Among the entries below, take the line with "Definition validDependencySources : list" and the line with "Definition MaxTags : nat := 16.", and output them and every line between them exactly, with nothing else.

### Input records
☆ ☆ ☆ ☆ ☆

Definition DisplayCategoryDisplayName (c : gostr) : gostr :=
  default c (assoc c (zip AllDisplayCategories display_names)).

Definition DefaultDisplayCategoryFor (privCategory : gostr) : gostr :=
  default []
    (assoc privCategory
       [(CategoryStorage, #"storage"); (CategoryNetworking, #"network");
        (CategoryObservability, #"observability"); (CategoryDeveloper, #"developer");
        (CategoryUtility, #"utilities")]).

Definition NeedDataset : gostr := #"dataset".
Definition NeedOIDCClient : gostr := #"oidcClient".
Definition NeedTLSCert : gostr := #"tlsCert".
Definition NeedPermission : gostr := #"permission".

(** A category that is not listed has the nil map: nothing is allowed. *)
Definition privilegedNeedsByCategory (category : gostr) : list gostr :=
  if str_eqb category CategoryStorage
  then [NeedDataset; NeedOIDCClient; NeedTLSCert; NeedPermission]
  else if str_eqb category CategoryNetworking then [NeedOIDCClient; NeedTLSCert; NeedPermission]
  else if str_eqb category CategoryObservability then [NeedOIDCClient; NeedTLSCert; NeedPermission]
  else if str_eqb category CategoryDeveloper then [NeedOIDCClient; NeedPermission]
  else if str_eqb category CategoryUtility then [NeedPermission]
  else [].

Definition DependencySourceTier2 : gostr := #"tier-2".
Definition DependencySourceBundled : gostr := #"bundled".
Definition validDependencySources : list gostr := [DependencySourceTier2; DependencySourceBundled].

(** ** Patterns *)

Definition lower_or_digit (c : ascii) : bool := is_lower c || is_digit c.
Definition name_mid (c : ascii) : bool := lower_or_digit c || ch_eqb c "-"%char.
Definition alnum_dot_dash (c : ascii) : bool :=
  is_digit c || is_upper c || is_lower c || ch_eqb c "."%char || ch_eqb c "-"%char.

(** [^[a-z0-9]([a-z0-9-]{0,38}[a-z0-9])?$] *)
Definition nameRE : re :=
  Cat (Cls lower_or_digit) (Opt (Cat (UpTo 38 (Cls name_mid)) (Cls lower_or_digit))).

(** [^v?[0-9]+\.[0-9]+\.[0-9]+(-[0-9A-Za-z.-]+)?(\+[0-9A-Za-z.-]+)?$] *)
Definition versionRE : re :=
  let num := Plus (Cls is_digit) in
  Cat (Opt (Lit "v"%char))
   (Cat num (Cat (Lit "."%char) (Cat num (Cat (Lit "."%char) (Cat num
     (Cat (Opt (Cat (Lit "-"%char) (Plus (Cls alnum_dot_dash))))
          (Opt (Cat (Lit "+"%char) (Plus (Cls alnum_dot_dash)))))))))).

(** [^[a-z0-9][a-z0-9-]*$] *)
Definition tagRE : re := Cat (Cls lower_or_digit) (Star (Cls name_mid)).

Definition MaxTagLength : nat := 32.
Definition MaxTags : nat := 16.

(** ** The manifest *)

Record DatasetNeed := mkDatasetNeed {
  dnPool : gostr; dnName : gostr; dnProperties : list (gostr * gostr) }.
Record OIDCClientNeed := mkOIDCNeed {
  ocClientID : gostr; ocRedirects : list gostr; ocPublic : bool }.
Record TLSCertNeed := mkTLSNeed {
  tcCommonName : gostr; tcDNSNames : list gostr; tcIPs : list gostr; tcTTLDays : Z }.
Record PermissionNeed := mkPermNeed { pnRole : gostr; pnDescription : gostr }.

Record Need := mkNeed {
  nKind : gostr; nDataset : option DatasetNeed; nOIDCClient : option OIDCClientNeed;
  nTLSCert : option TLSCertNeed; nPermission : option PermissionNeed }.

Record Dependency := mkDep { dName : gostr; dConstraint : gostr; dSource : gostr }.

Record Deployment := mkDeployment {
  DeployType : gostr; DeployChart : gostr; DeployNamespace : gostr; DeployUnit : gostr }.

Record APIRoute := mkRoute {
  rPath : gostr; rUpstream : gostr; rScopes : list gostr; rAuth : gostr }.

Record UIWindow := mkWindow {
  WindowName : gostr; WindowIcon : gostr; WindowRoute : gostr; WindowBundle : gostr }.

Record Health := mkHealth { hPath : gostr; IntervalSeconds : Z; TimeoutSeconds : Z }.

Record Lifecycle := mkLifecycle {
  PreInstall : gostr; PostInstall : gostr; PreUninstall : gostr }.

Record PluginMetadata := mkMetadata {
  mName : gostr; mVersion : gostr; mVendor : gostr; mSignature : gostr }.

Record PluginSpec := mkSpec {
  Description : gostr; Category : gostr; DisplayCategory : gostr; Tags : list gostr;
  Icon : gostr; sDeployment : Deployment; sNeeds : list Need;
  sDependencies : list Dependency; sRoutes : list APIRoute; Window : UIWindow;
  sHealth : Health; sLifecycle : Lifecycle }.

Record Plugin := mkPlugin {
  APIVersion : gostr; pKind : gostr; Metadata : PluginMetadata; Spec : PluginSpec }.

☆ ☆ ☆ ☆ ☆

### Exercise result
Definition validDependencySources : list gostr := [DependencySourceTier2; DependencySourceBundled].

(** ** Patterns *)

Definition lower_or_digit (c : ascii) : bool := is_lower c || is_digit c.
Definition name_mid (c : ascii) : bool := lower_or_digit c || ch_eqb c "-"%char.
Definition alnum_dot_dash (c : ascii) : bool :=
  is_digit c || is_upper c || is_lower c || ch_eqb c "."%char || ch_eqb c "-"%char.

(** [^[a-z0-9]([a-z0-9-]{0,38}[a-z0-9])?$] *)
Definition nameRE : re :=
  Cat (Cls lower_or_digit) (Opt (Cat (UpTo 38 (Cls name_mid)) (Cls lower_or_digit))).

(** [^v?[0-9]+\.[0-9]+\.[0-9]+(-[0-9A-Za-z.-]+)?(\+[0-9A-Za-z.-]+)?$] *)
Definition versionRE : re :=
  let num := Plus (Cls is_digit) in
  Cat (Opt (Lit "v"%char))
   (Cat num (Cat (Lit "."%char) (Cat num (Cat (Lit "."%char) (Cat num
     (Cat (Opt (Cat (Lit "-"%char) (Plus (Cls alnum_dot_dash))))
          (Opt (Cat (Lit "+"%char) (Plus (Cls alnum_dot_dash)))))))))).

(** [^[a-z0-9][a-z0-9-]*$] *)
Definition tagRE : re := Cat (Cls lower_or_digit) (Star (Cls name_mid)).

Definition MaxTagLength : nat := 32.
Definition MaxTags : nat := 16.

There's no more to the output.